About Crush Collective

Crush Collective is a performance and mixed media collective run by Bella Whitcher, Leah Herbert and Ellen Houghton. We produce contemporary works by emerging artists and foster community art making practises for Queer and Feminist art practioners.

Crush Collective was a recipient of Wollongong Council’s Creative Wollongong Quick Response Grants (2022), where we provided community writing workshops to women. The culmination of writing from the workshop participants was then adapted into a show at Society City, titled Feral Women (2022). This sellout show allowed actors and non actors to showcase their work to the community. In 2023, the Collective hosted workshops, scratch night-esque events and shows at PACT Centre for Emerging Artists, KXT Bakehouse on Broadway, QTOPIA and Merrigong Theatre Company. We partned with PACT and City of Sydney council to produce a Mouse Magazine, allowing emerging writers to collaborate and contribute to a published work.

In 2024, the members of Crush Collective will be involved in Factory Theatre’s Big Gay Entree Festival for Mardi Gras and Shopfront’s ArtsLab event at 107 Projects.

♡ MEET THE CRUSH CREW ♡

  • Bella Whitcher

    THEY/THEM

    Bella Whitcher is a performance practitioner and mixed media artist residing on Gadigal Country. They have completed a Bachelor of Performance (2018-2020) and a Bachelor of Creative Arts (Honours) (2022) at the University of Wollongong. In 2021, they co-founded Crush Collective with the hopes of creating an arts collective that supports emerging writers to create contemporary work. They are the co-host of Crush Nights with Ellen Houghton Merrigong X, KXT Bakehouse and PACT). In 2023, Bella was the editor for Mouse Mag. Bella is interested in the ways live performance and online interactions connect with each other, and how this experience can be translated to audiences. This is demonstrated in their Honours work, girlblogging (2022), as they host vignettes of scenes devised by the cast inspired by early 2010’s internet culture. This show was then produced again in 2023 at QTOPIA: Live At The Bandstand.

    Their mixed media art has been showcased in PACT’s Extra Extra Newspaper (2020), Shopfront’s children’s book, Exquisite Corpse 2022) and their collage work won the People’s Pony Award for Twenty10’s Show Ponies: Queer Youth Art Festival (2023).

  • Leah Herbert

    SHE/HER

    Leah Herbert graduated from the University of Wollongong in 2021, receiving a Bachelor of Performance. Since graduating Leah has been an active producer in the arts group, Crush Collective. Leah’s work in Crush Collective has included facilitating weekly writing workshops, Night Writers (2023) and producing the bi-monthly short work event, Crush Nights.

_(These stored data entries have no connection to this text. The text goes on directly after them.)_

(* ===== verification/PaymentRequest.v ===== *)
(** * Payment links: frontend/src/utils/paymentRequest.ts

    The terms of a stream as a token in a URL, and back.  Numbers are integers,
    as everywhere in the development: a duration with a fraction is not
    modelled.  Bytes that are not the UTF-8 of text below 256 decode to text the
    model has no value for; [JSON_parse_other] is what [JSON.parse] makes of it. *)
From S2P Require Import Prelude JsLang StreamId Json Base64.
Local Open Scope Z_scope.

Record PaymentRequestParams := {
  pr_recipient : string;
  pr_token : string;
  pr_amount : string;
  pr_durationSeconds : Z;
  pr_cliffSeconds : option Z;
  pr_note : option string
}.

Definition PAYMENT_REQUEST_PARAM : string := "r".

Definition toBase64Url (input : string) : string := base64url (utf8_encode input).

Definition wire_json (p : PaymentRequestParams) : Json :=
  JObject [("v", JNumber 1); ("recipient", JString (pr_recipient p)); ("token", JString (pr_token p));
           ("amount", JString (pr_amount p)); ("durationSeconds", JNumber (pr_durationSeconds p));
           ("cliffSeconds", JNumber (default 0 (pr_cliffSeconds p)));
           ("note", JString (default "" (pr_note p)))%string].

Definition encodePaymentRequest (p : PaymentRequestParams) : string :=
  toBase64Url (JSON_stringify (wire_json p)).

Definition buildPaymentRequestUrl (p : PaymentRequestParams) (basePath : string) : string :=
  basePath +:+ "?" +:+ PAYMENT_REQUEST_PARAM +:+ "=" +:+ encodePaymentRequest p.

Section Decode.
Context (JSON_parse_other : list Z -> outcome Json).

(** [JSON.parse(fromBase64Url(token))] *)
Definition parse_token (token : string) : outcome Json :=
  match un_base64url token with
  | None => Throws (ErrorMsg "InvalidCharacterError")
  | Some bytes => parse_bytes JSON_parse_other bytes
  end.

Definition isNonEmptyString (j : Json) : option string :=
  match j with JString (String _ _ as s) => Some s | _ => None end.

Definition decodePaymentRequest (token : option string) : option PaymentRequestParams :=
  match token with
  | None | Some EmptyString => None
  | Some token =>
      match parse_token token with
      | Returns (JObject fields) =>
          let wire := JObject fields in
          match member "v" wire with
          | JNumber 1 =>
              recipient ← isNonEmptyString (member "recipient" wire);
              tok ← isNonEmptyString (member "token" wire);
              amount ← isNonEmptyString (member "amount" wire);
              match member "durationSeconds" wire with
              | JNumber d =>
                  if d <=? 0 then None
                  else
                    Some {| pr_recipient := recipient; pr_token := tok; pr_amount := amount;
                            pr_durationSeconds := d;
                            pr_cliffSeconds := Some match member "cliffSeconds" wire with
                                                    | JNumber c => Z.max 0 c | _ => 0 end;
                            pr_note := Some match member "note" wire with
                                            | JString s => s | _ => ""%string end |}
              | _ => None
              end
          | _ => None
          end
      | _ => None
      end
  end.

(** ** The query string: URLSearchParams *)

(** Cut at the first [c]: what is before, and what is after if there is one. *)
Fixpoint cut (x : Z) (s : string) : string * option string :=
  match s with
  | EmptyString => (EmptyString, None)
  | String c s' =>
      if code c =? x then (EmptyString, Some s')
      else let '(a, b) := cut x s' in (String c a, b)
  end.

(** Percent-decoding, with ["+"] for a space. *)
Fixpoint percent_bytes (s : string) : list Z :=
  match s with
  | EmptyString => []
  | String c s' =>
      match s' with
      | String h1 (String h2 s'') =>
          match (if code c =? 37 then hex_val h1 else None), hex_val h2 with
          | Some a, Some b => (a * 16 + b) :: percent_bytes s''
          | _, _ => (if code c =? 43 then [32] else utf8_encode (String c EmptyString)) ++ percent_bytes s'
          end
      | _ => (if code c =? 43 then [32] else utf8_encode (String c EmptyString)) ++ percent_bytes s'
      end
  end.

Definition form_decode (s : string) : option string := utf8_decode (percent_bytes s).

(** [params.get(name)]: the first pair of that name; a pair whose text is outside
    the model is passed over. *)
Fixpoint search_get (fuel : nat) (name s : string) : option string :=
  match fuel with
  | O => None
  | S fuel' =>
      let '(item, rest) := cut 38 s in
      let '(k, v) := cut 61 item in
      if negb (bool_decide (item = ""%string)) && bool_decide (form_decode k = Some name) then
        form_decode (default "" v)%string
      else
        match rest with Some s' => search_get fuel' name s' | None => None end
  end.

Definition decodePaymentRequestFromSearch (search : string) : option PaymentRequestParams :=
  let q := match search with String "?"%char s => s | s => s end in
  decodePaymentRequest (search_get (S (String.length q)) PAYMENT_REQUEST_PARAM q).

(** ** Properties *)

(** The terms of a link that can be paid. *)
Definition payable (p : PaymentRequestParams) : bool :=
  negb (bool_decide (pr_recipient p = ""%string)) && negb (bool_decide (pr_token p = ""%string)) &&
  negb (bool_decide (pr_amount p = ""%string)) && (0 <? pr_durationSeconds p) &&
  match pr_cliffSeconds p with Some c => 0 <=? c | None => false end && is_some (pr_note p).

(** Defaults filled in, and a cliff that is not negative. *)
Definition completed (p : PaymentRequestParams) : PaymentRequestParams := {|
  pr_recipient := pr_recipient p; pr_token := pr_token p; pr_amount := pr_amount p;
  pr_durationSeconds := pr_durationSeconds p;
  pr_cliffSeconds := Some (Z.max 0 (default 0 (pr_cliffSeconds p)));
  pr_note := Some (default "" (pr_note p))%string |}.

Lemma parse_token_encode p : parse_token (encodePaymentRequest p) = Returns (wire_json p).
Proof.
  unfold parse_token, encodePaymentRequest, toBase64Url.
  rewrite base64url_roundtrip by apply utf8_bytes. unfold parse_bytes. rewrite utf8_roundtrip.
  by apply JSON_parse_stringify.
Qed.

Lemma decode_encode p :
  pr_recipient p <> ""%string -> pr_token p <> ""%string -> pr_amount p <> ""%string -> 0 < pr_durationSeconds p ->
  decodePaymentRequest (Some (encodePaymentRequest p)) = Some (completed p).
Proof.
  intros Hr Ht Ha Hd. unfold decodePaymentRequest.
  destruct (encodePaymentRequest p) as [|c t] eqn:E.
  { pose proof (parse_token_encode p) as H. rewrite E in H. vm_compute in H. discriminate. }
  rewrite <- E, parse_token_encode. unfold wire_json, member. simpl.
  destruct (pr_recipient p) as [|] eqn:Er; [done|]. destruct (pr_token p) as [|] eqn:Et; [done|].
  destruct (pr_amount p) as [|] eqn:Ea; [done|]. simpl.
  rewrite (proj2 (Z.leb_gt _ _) Hd). unfold completed. by rewrite Er, Et, Ea.
Qed.

(** Whatever a link's token says, decoding it gives terms that can be paid or
    nothing: a recipient, a token and an amount that are not empty, a positive
    duration, a cliff that is not negative, and a note. *)
Theorem decoded_request_payable (token : option string) (p : PaymentRequestParams) :
  decodePaymentRequest token = Some p -> payable p = true.
Proof.
  unfold decodePaymentRequest. destruct token as [[|c0 t0]|]; [done| |done].
  destruct (parse_token _) as [[| | | | | | |fields]|]; try done. cbv zeta.
  destruct (member "v" _) as [| | |v| | | |]; try done. intros H.
  assert (exists r t m, (r <> "" /\ t <> "" /\ m <> "")%string /\
    match member "durationSeconds" (JObject fields) with
    | JNumber d => if d <=? 0 then None else
        Some {| pr_recipient := r; pr_token := t; pr_amount := m; pr_durationSeconds := d;
                pr_cliffSeconds := Some match member "cliffSeconds" (JObject fields) with
                                        | JNumber c => Z.max 0 c | _ => 0 end;
                pr_note := Some match member "note" (JObject fields) with
                                | JString s => s | _ => ""%string end |}
    | _ => None end = Some p) as (r & t & m & (Hr & Ht & Hm) & Hd).
  { destruct v as [|[]|]; try done.
    apply bind_Some in H as (r & Hr & H). apply bind_Some in H as (t & Ht & H).
    apply bind_Some in H as (m & Hm & H). exists r, t, m. split; [|exact H].
    assert (forall j s, isNonEmptyString j = Some s -> s <> ""%string) as Hne.
    { intros j s0. unfold isNonEmptyString. by destruct j as [| | | | |[]| |]; intros; simplify_eq. }
    split_and!; by eapply Hne. }
  destruct (member "durationSeconds" _) as [| | |d| | | |]; try done.
  destruct (d <=? 0) eqn:Ed; [done|]. injection Hd as <-. unfold payable. cbn -[member Z.max].
  rewrite !bool_decide_eq_false_2 by done. cbn [negb andb]. apply Z.leb_gt in Ed.
  rewrite (proj2 (Z.ltb_lt _ _) Ed), andb_true_r. cbn [andb]. apply Z.leb_le.
  clear. case_match; first [apply Z.le_refl | apply Z.le_max_l].
Qed.

(** Text of URL-safe characters goes through the query string unchanged. *)
Definition url_safe (c : Ascii.ascii) : bool :=
  (code c <? 128) && negb (code c =? 37) && negb (code c =? 38) && negb (code c =? 43) && negb (code c =? 61).
Fixpoint all_safe (s : string) : bool :=
  match s with EmptyString => true | String c s' => url_safe c && all_safe s' end.

Lemma cut_safe x s : (x =? 38) || (x =? 61) = true -> all_safe s = true -> cut x s = (s, None).
Proof.
  intros Hx. induction s as [|c s IH]; [done|]. simpl. intros [Hc Hs]%andb_prop.
  rewrite IH by done. unfold url_safe in Hc. case (Z.eqb_spec (code c) x); intros; [lia|done].
Qed.

Lemma percent_safe s : all_safe s = true -> percent_bytes s = utf8_encode s.
Proof.
  induction s as [|c s IH]; [done|]. simpl. intros [Hc Hs]%andb_prop. specialize (IH Hs).
  unfold url_safe in Hc. replace (code c =? 37) with false by lia. replace (code c =? 43) with false by lia.
  rewrite app_nil_r, IH. by repeat case_match.
Qed.

Lemma url_text_safe l : sextets_ok l -> all_safe (url_text l) = true.
Proof.
  intros H. induction H as [|i l Hi Hl IH]; [done|]. unfold url_text. simpl. fold (url_text l).
  rewrite IH, andb_true_r. unfold url_safe.
  assert (forallb (fun n => url_safe (url_char (b64_char (Z.of_nat n)))) (seq 0 64) = true) as Hall by (by vm_compute).
  rewrite forallb_forall in Hall. specialize (Hall (Z.to_nat i) ltac:(apply in_seq; lia)).
  by rewrite Z2Nat.id in Hall by lia.
Qed.

Lemma token_safe p : all_safe (encodePaymentRequest p) = true.
Proof.
  unfold encodePaymentRequest, toBase64Url. rewrite base64url_text by apply utf8_bytes.
  apply url_text_safe, sextets_bound, utf8_bytes.
Qed.

(** C17. A link carries its terms: for every request with a recipient, a token, an
    amount and a positive duration — a note in any text below 256, quotes and
    control characters included — the query string of its URL decodes to the
    same terms, with the defaults filled in. *)
Theorem payment_link_roundtrip (p : PaymentRequestParams) :
  pr_recipient p <> ""%string -> pr_token p <> ""%string -> pr_amount p <> ""%string -> 0 < pr_durationSeconds p ->
  exists search, buildPaymentRequestUrl p "/pay" = "/pay" +:+ search /\
    decodePaymentRequestFromSearch search = Some (completed p).
Proof.
  intros Hr Ht Ha Hd. exists ("?r=" +:+ encodePaymentRequest p). split; [done|].
  unfold decodePaymentRequestFromSearch.
  change ("?r=" +:+ encodePaymentRequest p) with (String "?"%char ("r=" +:+ encodePaymentRequest p)).
  cbv iota beta zeta. rewrite <- (decode_encode p Hr Ht Ha Hd). f_equal.
  pose proof (token_safe p) as Hs.
  assert (cut 38 ("r=" +:+ encodePaymentRequest p) = ("r=" +:+ encodePaymentRequest p, None)) as Hcut.
  { change ("r=" +:+ ?x) with (String "r" (String "=" x)). simpl.
    by rewrite (cut_safe 38) by done. }
  cbn [search_get]. rewrite Hcut.
  change ("r=" +:+ encodePaymentRequest p) with (String "r" (String "=" (encodePaymentRequest p))).
  cbn [cut]. change (code "r"%char =? 61) with false. change (code "="%char =? 61) with true. cbv iota.
  rewrite bool_decide_eq_false_2 by done. rewrite bool_decide_eq_true_2 by by vm_compute. simpl.
  unfold form_decode. by rewrite percent_safe, utf8_roundtrip.
Qed.
End Decode.

(** ** Examples *)

Definition sample_request : PaymentRequestParams := {|
  pr_recipient := "GBOB"; pr_token := "USDC"; pr_amount := "5000"; pr_durationSeconds := 2592000;
  pr_cliffSeconds := None; pr_note := Some ("caf" +:+ String (Ascii.ascii_of_nat 233) " & more")%string |}.

Lemma payment_link_roundtrip_witness :
  exists search, buildPaymentRequestUrl sample_request "/pay" = "/pay" +:+ search /\
    decodePaymentRequestFromSearch (fun _ => Throws SyntaxErr) search = Some (completed sample_request).
Proof. by apply (payment_link_roundtrip (fun _ => Throws SyntaxErr) sample_request). Defined.

Lemma decoded_request_payable_witness : payable (completed sample_request) = true.
Proof.
  apply (decoded_request_payable (fun _ => Throws SyntaxErr) (Some (encodePaymentRequest sample_request))). vm_refl.
Defined.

    Leah’s passion for feminist and queer writing was best honed during Crush Collective’s Feral Women (2022). Leah has also written and performed monologues for shows such as The Red Room (2020, dir. Malcolm Whittaker) and Crush (2019, dir. Bella Whitcher). Leah also starred as a collaborator in honours production girlbblogging (2022, dir. Bella Whitcher). Leah’s experiences in these works has allowed her to remain continuously engaged with experimental and emerging theatre, she admires work that pushes the boundaries of identity, sexuality and gender.

  • Ellen Houghton

    SHE/HER

    Ellen Houghton is a director and live artist living and creating on Dharawal Country. Ellen graduated from a Bachelor of Performance (Theatre) from the University of Wollongong in 2019 and has since completed a Bachelor of Creative Arts Honours (2022). Ellen is a Core member of Crush Collective which aims to promote a gig culture in contemporary theatre. Ellen has most recently hosted and performed in Crush Nights at KXT Bakehouse and at 93 Crown St as a part of the MerrigongX 2023 Program. Ellen was a Coeditor and writer for Crush Collectmve’s magazine, Mouse Mag. As a part of this project, Ellen performed at PACT’s Sound Out the Street (2023) as a mouse influencer.

    Ellen directed Unspecified Sad Donkey (2022) at the University of Wollongong which explored task-based melancholy from the perspective of three budget Eeyore donkeys and a “Void Manager”. Ellen enjoys creating work that is messy, semi-scripted, low-fi and rooted in a gig culture that encourages active audiences that are involved in the process of performance making.